Write out, word for word, the first line of the data below and every line after it through the one containing "rewrite Tlo, Thi.".
Data supplied Block Start
(** X4. A supplied [available] other than the exact string "true" selects
    the products that are not available: with that filter alone the data is
    the unavailable products of the catalog, in order. *)
Theorem listProducts_available_not_true (products : list Product) (s : string) :
  s <> "true" ->
  data (listProducts products (Query.mk None None None (Some s) None None))
  = filter (fun p => negb (Product.available p)) products.
Proof.
  intros Hs. rewrite listProducts_filter; cbn [data].
  apply filter_ext. intros p. unfold matchesQuery, byAvailable; cbn.
  apply String.eqb_neq in Hs. rewrite Hs, andb_true_r.
  now destruct (Product.available p).
Qed.

Lemma listProducts_available_not_true_witness :
  data (listProducts specCatalog
          (Query.mk None None None (Some "TRUE") None None))
  = filter (fun p => negb (Product.available p)) specCatalog.
Proof.
  apply (listProducts_available_not_true specCatalog "TRUE"). discriminate.
Defined.

(** X5. When both price bounds parse to finite numbers and the upper one is
    below the lower one, no product is returned. *)
Theorem listProducts_crossed_bounds (products : list Product) (q : Query.t)
    (lo hi : string) (x y : Q) :
  Query.minPrice q = Some lo ->
  Query.maxPrice q = Some hi ->
  parseFloat lo = Fin x ->
  parseFloat hi = Fin y ->
  (y < x)%Q ->
  listProducts products q = {| success := true; count := 0; data := [] |}.
Proof.
  intros Hlo Hhi Px Py Hlt. rewrite listProducts_filter.
  rewrite filter_nothing; [reflexivity|].
  intros p _. unfold matchesQuery. rewrite Hlo, Hhi. cbn [asksIfTruthy].
  assert (Tlo : truthy lo = true) by (destruct lo; [discriminate Px | reflexivity]).
  assert (Thi : truthy hi = true) by (destruct hi; [discriminate Py | reflexivity]).
  rewrite Tlo, Thi. unfold byMinPrice, byMaxPrice, geb. rewrite Px, Py.
  assert (C : leb (Fin x) (Product.price p) && leb (Product.price p) (Fin y)
              = false).
  { destruct (Product.price p) as [| |z|]; simpl; try reflexivity;
      try apply andb_false_r.
    destruct (Qle_bool x z) eqn:E1; [|reflexivity].
    destruct (Qle_bool z y) eqn:E2; [|reflexivity].
    apply Qle_bool_iff in E1, E2. lra. }
  destruct (asksIfTruthy (Query.category q) byCategory p); [|reflexivity].
  cbn [andb]. rewrite C. reflexivity.
Qed.

Lemma listProducts_crossed_bounds_witness :
  listProducts specCatalog (Query.mk None (Some "20") (Some "10") None None None)
  = {| success := true; count := 0; data := [] |}.
Proof.
  apply (listProducts_crossed_bounds specCatalog
           (Query.mk None (Some "20") (Some "10") None None None)
           "20" "10" (inject_Z 20 * Qpower (inject_Z 10) 0)
           (inject_Z 10 * Qpower (inject_Z 10) 0));
    try reflexivity.
Defined.

(** ** [getProductById]: the first match, or none *)

Lemma find_split {A} (f : A -> bool) (xs : list A) :
  match find f xs with
  | Some x =>
      exists before after,
        xs = (before ++ x :: after)%list
        /\ f x = true
        /\ Forall (fun y => f y = false) before
  | None => Forall (fun y => f y = false) xs
  end.
Proof.
  induction xs as [|x xs IH]; cbn [find]; [constructor|].
  destruct (f x) eqn:E.
  - exists [], xs. repeat split; auto.
  - destruct (find f xs) as [y|].
    + destruct IH as (before & after & -> & Hy & Hb).
      exists (x :: before), after. repeat split; auto.
    + now constructor.
Qed.

Lemma idIs_spec (n : option Z) (p : Product) :
  idIs n p = true <-> n = Some (Product.id p).
Proof.
  unfold idIs. destruct n as [z|]; [|split; discriminate].
  rewrite Z.eqb_eq. split; [intros ->; reflexivity | intros H; now injection H].
Qed.

(** X6. [getProductById] answers with the first product of the catalog
    whose identifier is the number [parseInt] reads in the parameter, and
    with "not found" exactly when the catalog has no such product (in
    particular when the parameter is no number); it never throws and never
    answers with a product that is not in the catalog. *)
Theorem getProductById_first_match (products : list Product)
    (idParam : string) :
  match getProductById products idParam with
  | ProductFound p =>
      exists before after,
        products = (before ++ p :: after)%list
        /\ parseInt idParam = Some (Product.id p)
        /\ Forall (fun x => parseInt idParam <> Some (Product.id x)) before
  | ProductNotFound message =>
      message = "Producto no encontrado"
      /\ Forall (fun x => parseInt idParam <> Some (Product.id x)) products
  end.
Proof.
  unfold getProductById.
  pose proof (find_split (idIs (parseInt idParam)) products) as H.
  assert (N : forall l,
             Forall (fun y => idIs (parseInt idParam) y = false) l ->
             Forall (fun x => parseInt idParam <> Some (Product.id x)) l).
  { intros l. apply Forall_impl. intros x Hx E.
    apply idIs_spec in E. congruence. }
  destruct (find (idIs (parseInt idParam)) products) as [p|].
  - destruct H as (before & after & E & Hp & Hb).
    exists before, after. repeat split; auto. now apply idIs_spec.
  - split; auto.
Qed.

(** ** [listProductsByCategory] *)

Lemma byCategory_spec (c : string) (p : Product) :
  byCategory c p = true <->
  toLowerCase (Product.category p) = toLowerCase c.
Proof. unfold byCategory. apply String.eqb_eq. Qed.

(** X7. [listProductsByCategory] succeeds exactly when some product has
    the category up to letter case.  A successful response is never empty:
    it repeats the argument, holds exactly the products of that category,
    in catalog order, and counts them.  "Not found" means that no product
    of the catalog has the category. *)
Theorem listProductsByCategory_spec (products : list Product) (c : string) :
  match listProductsByCategory products c with
  | CategoryFound echoed n d =>
      echoed = c
      /\ n = List.length d
      /\ (0 < n)%nat
      /\ d = filter (fun p => String.eqb (toLowerCase (Product.category p))
                                (toLowerCase c)) products
      /\ exists p, In p products
                   /\ toLowerCase (Product.category p) = toLowerCase c
  | CategoryNotFound message =>
      message = "No se encontraron productos en esta categoría"
      /\ Forall (fun p => toLowerCase (Product.category p) <> toLowerCase c)
           products
  end.
Proof.
  unfold listProductsByCategory.
  destruct (filter (byCategory c) products) as [|p d] eqn:E; cbn.
  - split; [reflexivity|]. apply Forall_forall. intros p Hp Hc.
    apply byCategory_spec in Hc.
    assert (Hin : In p (filter (byCategory c) products))
      by (apply filter_In; auto).
    now rewrite E in Hin.
  - repeat split; try lia.
    + now rewrite <- E.
    + exists p. rewrite <- byCategory_spec, <- filter_In, E. now left.
Qed.

(** X8. For a non-empty category name the category route and the
    [category] filter of [listProducts] select the same products: the
    filter's data is the route's data, and is empty when the route answers
    "not found". *)
Theorem listProductsByCategory_agrees_with_filter (products : list Product)
    (c : string) :
  c <> "" ->
  data (listProducts products (Query.mk (Some c) None None None None None))
  = match listProductsByCategory products c with
    | CategoryFound _ _ d => d
    | CategoryNotFound _ => []
    end.
Proof.
  intros Hc. rewrite listProducts_filter; cbn [data].
  assert (E : filter (matchesQuery (Query.mk (Some c) None None None None None))
                products
              = filter (byCategory c) products).
  { apply filter_ext. intros p. unfold matchesQuery; cbn.
    rewrite (truthy_true c Hc). now rewrite !andb_true_r. }
  rewrite E. unfold listProductsByCategory.
  destruct (filter (byCategory c) products); reflexivity.
Qed.

Lemma listProductsByCategory_agrees_with_filter_witness :
  data (listProducts specCatalog
          (Query.mk (Some "MEAT") None None None None None))
  = [specProduct2].
Proof.
  rewrite (listProductsByCategory_agrees_with_filter specCatalog "MEAT");
    [reflexivity | discriminate].
Defined.

(** ** [listCategories] *)

Lemma list_sum_cons' (a : nat) (l : list nat) :
  list_sum (a :: l) = (a + list_sum l)%nat.
Proof. reflexivity. Qed.

Lemma count_occ_hits (x : string) (cats : list string) :
  NoDup cats ->
  list_sum (map (fun c => if string_dec x c then 1 else 0)%nat cats)
  = if existsb (String.eqb x) cats then 1%nat else 0%nat.
Proof.
  induction 1 as [|c cats Hc Hnd IH]; [reflexivity|].
  cbn [map existsb]. rewrite list_sum_cons', IH.
  destruct (string_dec x c) as [<- | Hne].
  - rewrite String.eqb_refl. cbn [orb].
    destruct (existsb (String.eqb x) cats) eqn:E; [|reflexivity].
    exfalso. apply Hc. apply existsb_exists in E.
    destruct E as (y & Hy & Hxy). apply String.eqb_eq in Hxy. now subst.
  - apply String.eqb_neq in Hne. now rewrite Hne.
Qed.

Lemma sum_of_counts (products : list Product) (categories : list string) :
  NoDup categories ->
  list_sum (map cc_count (listCategories products categories))
  = List.length
      (filter (fun p => existsb (String.eqb (Product.category p)) categories)
         products).
Proof.
  intros Hnd. unfold listCategories. rewrite map_map. cbn [cc_count].
  induction products as [|p ps IH].
  - cbn [filter List.length]. clear.
    induction categories as [|c cs IHc]; [reflexivity|].
    cbn [map]. now rewrite list_sum_cons', IHc.
  - assert (S : list_sum
                  (map (fun c => List.length
                          (filter (fun product =>
                             String.eqb (Product.category product) c)
                             (p :: ps))) categories)
                = (list_sum (map (fun c =>
                      if string_dec (Product.category p) c then 1 else 0)
                      categories)
                   + list_sum
                       (map (fun c => List.length
                          (filter (fun product =>
                             String.eqb (Product.category product) c) ps))
                          categories))%nat).
    { clear. induction categories as [|c cs IHc]; [reflexivity|].
      cbn [map]. rewrite !list_sum_cons', IHc. cbn [filter].
      destruct (string_dec (Product.category p) c) as [E | E].
      - apply String.eqb_eq in E. rewrite E. cbn [List.length]. lia.
      - apply String.eqb_neq in E. rewrite E. lia. }
    rewrite S, IH, (count_occ_hits _ _ Hnd). cbn [filter].
    destruct (existsb _ categories); reflexivity.
Qed.

(** X9. When the category list has no name twice, the counts of
    [listCategories] add up to the number of products whose category is
    on the list: to at most the number of products, and to exactly that
    number when every product's category is listed. *)
Theorem listCategories_total (products : list Product)
    (categories : list string) :
  NoDup categories ->
  (list_sum (map cc_count (listCategories products categories))
   <= List.length products)%nat
  /\ ((forall p, In p products -> In (Product.category p) categories) ->
      list_sum (map cc_count (listCategories products categories))
      = List.length products).
Proof.
  intros Hnd. rewrite (sum_of_counts _ _ Hnd). split.
  - apply filter_length_le.
  - intros Hall. rewrite filter_all; [reflexivity|].
    intros p Hp. apply existsb_exists. exists (Product.category p).
    split; [now apply Hall | apply String.eqb_refl].
Qed.

Lemma listCategories_total_witness :
  list_sum (map cc_count (listCategories specCatalog specCategories))
  = List.length specCatalog.
Proof.
  apply (listCategories_total specCatalog specCategories).
  - repeat constructor; simpl; intuition discriminate.
  - intros p [<- | [<- | []]]; simpl; auto.
Defined.

(** X10. The listing of categories compares names exactly, the category
    route up to letter case: a category that [listCategories] lists with a
    positive count is found by [listProductsByCategory], with at least that
    count; when the route answers "not found", the listed count is 0. *)
Theorem listCategories_below_route (products : list Product)
    (categories : list string) :
  Forall (fun entry =>
            match listProductsByCategory products (cc_name entry) with
            | CategoryFound _ n _ => (cc_count entry <= n)%nat
            | CategoryNotFound _ => cc_count entry = 0%nat
            end)
         (listCategories products categories).
Proof.
  unfold listCategories. apply Forall_map, Forall_forall. intros c _.
  cbn [cc_name cc_count]. unfold listProductsByCategory.
  assert (L : (List.length
                 (filter (fun product =>
                            String.eqb (Product.category product) c) products)
               <= List.length (filter (byCategory c) products))%nat).
  { induction products as [|p ps IH]; cbn [filter]; [lia|].
    destruct (byCategory c p) eqn:B;
      destruct (String.eqb (Product.category p) c) eqn:E;
      cbn [List.length]; try lia.
    apply String.eqb_eq in E. unfold byCategory in B.
    rewrite E, String.eqb_refl in B. discriminate B. }
  destruct (List.length (filter (byCategory c) products)) eqn:E;
    cbn [Nat.eqb]; lia.
Qed.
Data supplied Block End
## Response to the exercise
(** X4. A supplied [available] other than the exact string "true" selects
    the products that are not available: with that filter alone the data is
    the unavailable products of the catalog, in order. *)
Theorem listProducts_available_not_true (products : list Product) (s : string) :
  s <> "true" ->
  data (listProducts products (Query.mk None None None (Some s) None None))
  = filter (fun p => negb (Product.available p)) products.
Proof.
  intros Hs. rewrite listProducts_filter; cbn [data].
  apply filter_ext. intros p. unfold matchesQuery, byAvailable; cbn.
  apply String.eqb_neq in Hs. rewrite Hs, andb_true_r.
  now destruct (Product.available p).
Qed.

Lemma listProducts_available_not_true_witness :
  data (listProducts specCatalog
          (Query.mk None None None (Some "TRUE") None None))
  = filter (fun p => negb (Product.available p)) specCatalog.
Proof.
  apply (listProducts_available_not_true specCatalog "TRUE"). discriminate.
Defined.

(** X5. When both price bounds parse to finite numbers and the upper one is
    below the lower one, no product is returned. *)
Theorem listProducts_crossed_bounds (products : list Product) (q : Query.t)
    (lo hi : string) (x y : Q) :
  Query.minPrice q = Some lo ->
  Query.maxPrice q = Some hi ->
  parseFloat lo = Fin x ->
  parseFloat hi = Fin y ->
  (y < x)%Q ->
  listProducts products q = {| success := true; count := 0; data := [] |}.
Proof.
  intros Hlo Hhi Px Py Hlt. rewrite listProducts_filter.
  rewrite filter_nothing; [reflexivity|].
  intros p _. unfold matchesQuery. rewrite Hlo, Hhi. cbn [asksIfTruthy].
  assert (Tlo : truthy lo = true) by (destruct lo; [discriminate Px | reflexivity]).
  assert (Thi : truthy hi = true) by (destruct hi; [discriminate Py | reflexivity]).
  rewrite Tlo, Thi. unfold byMinPrice, byMaxPrice, geb. rewrite Px, Py.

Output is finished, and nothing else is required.